>>>>

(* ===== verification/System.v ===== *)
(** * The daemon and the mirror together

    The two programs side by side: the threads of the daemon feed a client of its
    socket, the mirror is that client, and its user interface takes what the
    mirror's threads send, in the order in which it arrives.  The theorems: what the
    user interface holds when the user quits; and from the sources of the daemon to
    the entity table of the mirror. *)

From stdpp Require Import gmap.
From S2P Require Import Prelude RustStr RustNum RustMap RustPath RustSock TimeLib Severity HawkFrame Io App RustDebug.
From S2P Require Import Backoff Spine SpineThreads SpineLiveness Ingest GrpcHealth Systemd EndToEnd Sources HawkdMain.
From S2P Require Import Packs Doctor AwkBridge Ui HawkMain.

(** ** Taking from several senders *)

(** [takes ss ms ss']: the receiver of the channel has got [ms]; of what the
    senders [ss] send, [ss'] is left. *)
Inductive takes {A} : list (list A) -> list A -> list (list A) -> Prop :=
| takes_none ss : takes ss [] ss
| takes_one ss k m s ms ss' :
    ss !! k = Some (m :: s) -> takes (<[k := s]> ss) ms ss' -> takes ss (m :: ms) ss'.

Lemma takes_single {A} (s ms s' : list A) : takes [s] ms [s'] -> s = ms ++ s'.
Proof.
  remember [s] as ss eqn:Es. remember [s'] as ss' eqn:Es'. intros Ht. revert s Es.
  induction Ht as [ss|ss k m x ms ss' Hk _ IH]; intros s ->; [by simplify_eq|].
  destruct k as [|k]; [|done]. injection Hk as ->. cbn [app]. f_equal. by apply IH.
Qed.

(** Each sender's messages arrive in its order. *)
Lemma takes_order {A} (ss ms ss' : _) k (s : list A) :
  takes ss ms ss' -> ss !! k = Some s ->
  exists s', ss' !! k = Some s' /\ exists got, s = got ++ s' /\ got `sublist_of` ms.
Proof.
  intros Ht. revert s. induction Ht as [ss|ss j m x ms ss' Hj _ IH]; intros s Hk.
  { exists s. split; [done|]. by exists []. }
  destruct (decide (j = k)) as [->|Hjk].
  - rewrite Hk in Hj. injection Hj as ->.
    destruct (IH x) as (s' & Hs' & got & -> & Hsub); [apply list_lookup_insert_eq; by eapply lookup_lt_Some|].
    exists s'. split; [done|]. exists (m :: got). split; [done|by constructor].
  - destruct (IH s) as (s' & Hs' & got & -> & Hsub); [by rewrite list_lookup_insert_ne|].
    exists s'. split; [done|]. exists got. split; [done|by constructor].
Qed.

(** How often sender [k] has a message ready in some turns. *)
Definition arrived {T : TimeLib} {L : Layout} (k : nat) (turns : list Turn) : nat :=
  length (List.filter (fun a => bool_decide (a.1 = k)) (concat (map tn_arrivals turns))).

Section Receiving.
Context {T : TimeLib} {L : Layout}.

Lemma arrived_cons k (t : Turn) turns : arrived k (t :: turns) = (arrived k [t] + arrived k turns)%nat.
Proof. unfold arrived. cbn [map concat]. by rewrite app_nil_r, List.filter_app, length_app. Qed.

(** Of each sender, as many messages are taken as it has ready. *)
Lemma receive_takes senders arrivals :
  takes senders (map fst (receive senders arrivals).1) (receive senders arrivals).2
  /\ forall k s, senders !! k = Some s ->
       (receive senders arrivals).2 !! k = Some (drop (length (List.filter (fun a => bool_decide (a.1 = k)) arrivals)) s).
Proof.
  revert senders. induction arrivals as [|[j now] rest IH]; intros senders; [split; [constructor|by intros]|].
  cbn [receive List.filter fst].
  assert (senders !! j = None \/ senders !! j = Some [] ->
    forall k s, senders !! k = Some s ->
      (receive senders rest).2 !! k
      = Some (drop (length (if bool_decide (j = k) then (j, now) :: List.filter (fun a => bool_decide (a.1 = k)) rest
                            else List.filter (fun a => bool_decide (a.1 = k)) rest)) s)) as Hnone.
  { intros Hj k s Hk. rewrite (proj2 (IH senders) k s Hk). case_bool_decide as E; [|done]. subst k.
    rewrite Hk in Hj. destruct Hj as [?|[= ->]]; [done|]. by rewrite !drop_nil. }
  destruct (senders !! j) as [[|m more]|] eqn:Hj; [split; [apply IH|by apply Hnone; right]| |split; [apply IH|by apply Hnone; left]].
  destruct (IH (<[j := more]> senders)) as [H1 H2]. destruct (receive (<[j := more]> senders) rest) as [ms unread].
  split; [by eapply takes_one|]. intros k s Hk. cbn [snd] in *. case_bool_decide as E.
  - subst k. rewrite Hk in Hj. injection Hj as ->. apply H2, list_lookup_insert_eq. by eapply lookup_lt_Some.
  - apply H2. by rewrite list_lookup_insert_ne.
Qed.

<<<<
>>>>

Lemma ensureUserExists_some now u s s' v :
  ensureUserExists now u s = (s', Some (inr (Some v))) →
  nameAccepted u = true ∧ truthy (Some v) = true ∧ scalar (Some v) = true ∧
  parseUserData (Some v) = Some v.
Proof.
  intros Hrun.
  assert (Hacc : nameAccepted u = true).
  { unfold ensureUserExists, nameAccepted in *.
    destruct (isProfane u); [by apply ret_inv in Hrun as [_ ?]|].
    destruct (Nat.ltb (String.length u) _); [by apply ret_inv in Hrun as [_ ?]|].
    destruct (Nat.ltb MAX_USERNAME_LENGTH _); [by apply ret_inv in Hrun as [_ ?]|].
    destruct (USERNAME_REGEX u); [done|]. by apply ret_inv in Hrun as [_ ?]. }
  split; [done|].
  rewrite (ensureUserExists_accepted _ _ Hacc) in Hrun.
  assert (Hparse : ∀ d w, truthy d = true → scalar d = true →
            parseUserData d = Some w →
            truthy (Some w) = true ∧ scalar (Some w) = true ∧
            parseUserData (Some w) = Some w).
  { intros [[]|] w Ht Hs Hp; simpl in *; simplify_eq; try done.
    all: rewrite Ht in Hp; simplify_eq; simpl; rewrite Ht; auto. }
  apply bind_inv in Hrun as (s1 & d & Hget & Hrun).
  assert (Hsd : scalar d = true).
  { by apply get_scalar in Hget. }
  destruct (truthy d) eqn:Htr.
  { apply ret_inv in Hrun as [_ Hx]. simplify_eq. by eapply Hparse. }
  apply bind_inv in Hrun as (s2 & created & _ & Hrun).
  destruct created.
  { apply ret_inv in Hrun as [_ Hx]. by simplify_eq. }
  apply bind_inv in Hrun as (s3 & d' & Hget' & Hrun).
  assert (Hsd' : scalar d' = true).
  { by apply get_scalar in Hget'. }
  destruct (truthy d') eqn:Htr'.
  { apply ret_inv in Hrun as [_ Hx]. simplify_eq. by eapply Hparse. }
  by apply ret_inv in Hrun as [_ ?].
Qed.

<<<<
>>>>

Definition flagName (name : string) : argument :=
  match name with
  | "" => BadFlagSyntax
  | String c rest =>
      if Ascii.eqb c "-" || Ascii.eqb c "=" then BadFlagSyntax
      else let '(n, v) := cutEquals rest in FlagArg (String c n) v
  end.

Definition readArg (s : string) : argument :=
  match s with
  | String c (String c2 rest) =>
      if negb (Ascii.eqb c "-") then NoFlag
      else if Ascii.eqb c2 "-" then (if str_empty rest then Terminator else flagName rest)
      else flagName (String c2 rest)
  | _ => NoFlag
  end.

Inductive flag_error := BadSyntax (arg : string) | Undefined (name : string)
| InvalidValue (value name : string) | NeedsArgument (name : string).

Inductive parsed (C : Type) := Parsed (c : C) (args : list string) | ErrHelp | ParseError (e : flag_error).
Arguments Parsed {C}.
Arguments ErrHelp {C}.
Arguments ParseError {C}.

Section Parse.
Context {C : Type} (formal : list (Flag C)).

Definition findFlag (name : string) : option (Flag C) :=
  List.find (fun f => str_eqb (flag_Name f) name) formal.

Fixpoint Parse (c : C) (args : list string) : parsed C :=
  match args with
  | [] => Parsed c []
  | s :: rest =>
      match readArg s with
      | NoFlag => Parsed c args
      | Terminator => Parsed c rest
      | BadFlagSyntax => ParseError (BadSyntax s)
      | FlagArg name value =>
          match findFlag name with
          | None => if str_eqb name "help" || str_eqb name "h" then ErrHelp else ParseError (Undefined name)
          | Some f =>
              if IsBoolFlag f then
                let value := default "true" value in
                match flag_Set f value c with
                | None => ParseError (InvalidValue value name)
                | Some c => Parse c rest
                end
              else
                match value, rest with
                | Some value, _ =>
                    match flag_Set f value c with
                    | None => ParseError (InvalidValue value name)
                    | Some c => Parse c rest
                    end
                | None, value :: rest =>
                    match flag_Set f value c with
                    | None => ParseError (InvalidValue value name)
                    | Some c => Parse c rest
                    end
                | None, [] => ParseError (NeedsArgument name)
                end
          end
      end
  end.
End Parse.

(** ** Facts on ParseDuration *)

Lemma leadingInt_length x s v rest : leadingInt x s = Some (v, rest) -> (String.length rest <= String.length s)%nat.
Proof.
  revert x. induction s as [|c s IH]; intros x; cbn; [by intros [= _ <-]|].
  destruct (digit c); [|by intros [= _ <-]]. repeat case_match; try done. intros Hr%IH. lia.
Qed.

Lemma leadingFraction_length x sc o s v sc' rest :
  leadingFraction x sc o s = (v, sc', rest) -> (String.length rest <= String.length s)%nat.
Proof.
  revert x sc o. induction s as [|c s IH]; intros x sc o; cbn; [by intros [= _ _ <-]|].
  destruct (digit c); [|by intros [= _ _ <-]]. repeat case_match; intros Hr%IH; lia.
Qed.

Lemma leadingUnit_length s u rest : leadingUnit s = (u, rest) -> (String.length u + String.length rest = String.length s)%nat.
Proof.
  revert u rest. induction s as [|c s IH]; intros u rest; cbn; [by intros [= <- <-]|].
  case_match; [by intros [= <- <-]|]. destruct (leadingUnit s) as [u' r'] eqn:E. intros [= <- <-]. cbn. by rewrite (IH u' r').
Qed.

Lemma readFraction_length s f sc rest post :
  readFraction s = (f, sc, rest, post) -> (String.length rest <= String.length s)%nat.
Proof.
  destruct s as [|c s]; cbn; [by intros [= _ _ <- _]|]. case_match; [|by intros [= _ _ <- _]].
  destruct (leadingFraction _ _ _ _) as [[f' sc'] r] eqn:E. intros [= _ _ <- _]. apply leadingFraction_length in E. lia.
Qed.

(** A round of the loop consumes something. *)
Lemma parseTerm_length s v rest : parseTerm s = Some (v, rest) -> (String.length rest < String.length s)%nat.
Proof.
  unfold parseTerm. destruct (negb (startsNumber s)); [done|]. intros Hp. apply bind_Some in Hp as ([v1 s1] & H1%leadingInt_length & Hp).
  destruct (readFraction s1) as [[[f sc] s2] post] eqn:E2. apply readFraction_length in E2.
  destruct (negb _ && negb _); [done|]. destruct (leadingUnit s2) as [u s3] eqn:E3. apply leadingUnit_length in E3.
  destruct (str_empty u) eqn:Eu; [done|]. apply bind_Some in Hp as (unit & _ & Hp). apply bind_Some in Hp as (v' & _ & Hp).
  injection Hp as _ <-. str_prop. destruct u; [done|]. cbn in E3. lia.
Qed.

<<<<

- [Your assignment]: If a line in the material holds the string "turns", count it, then state the number of such lines and nothing else.

- [Task output]: 4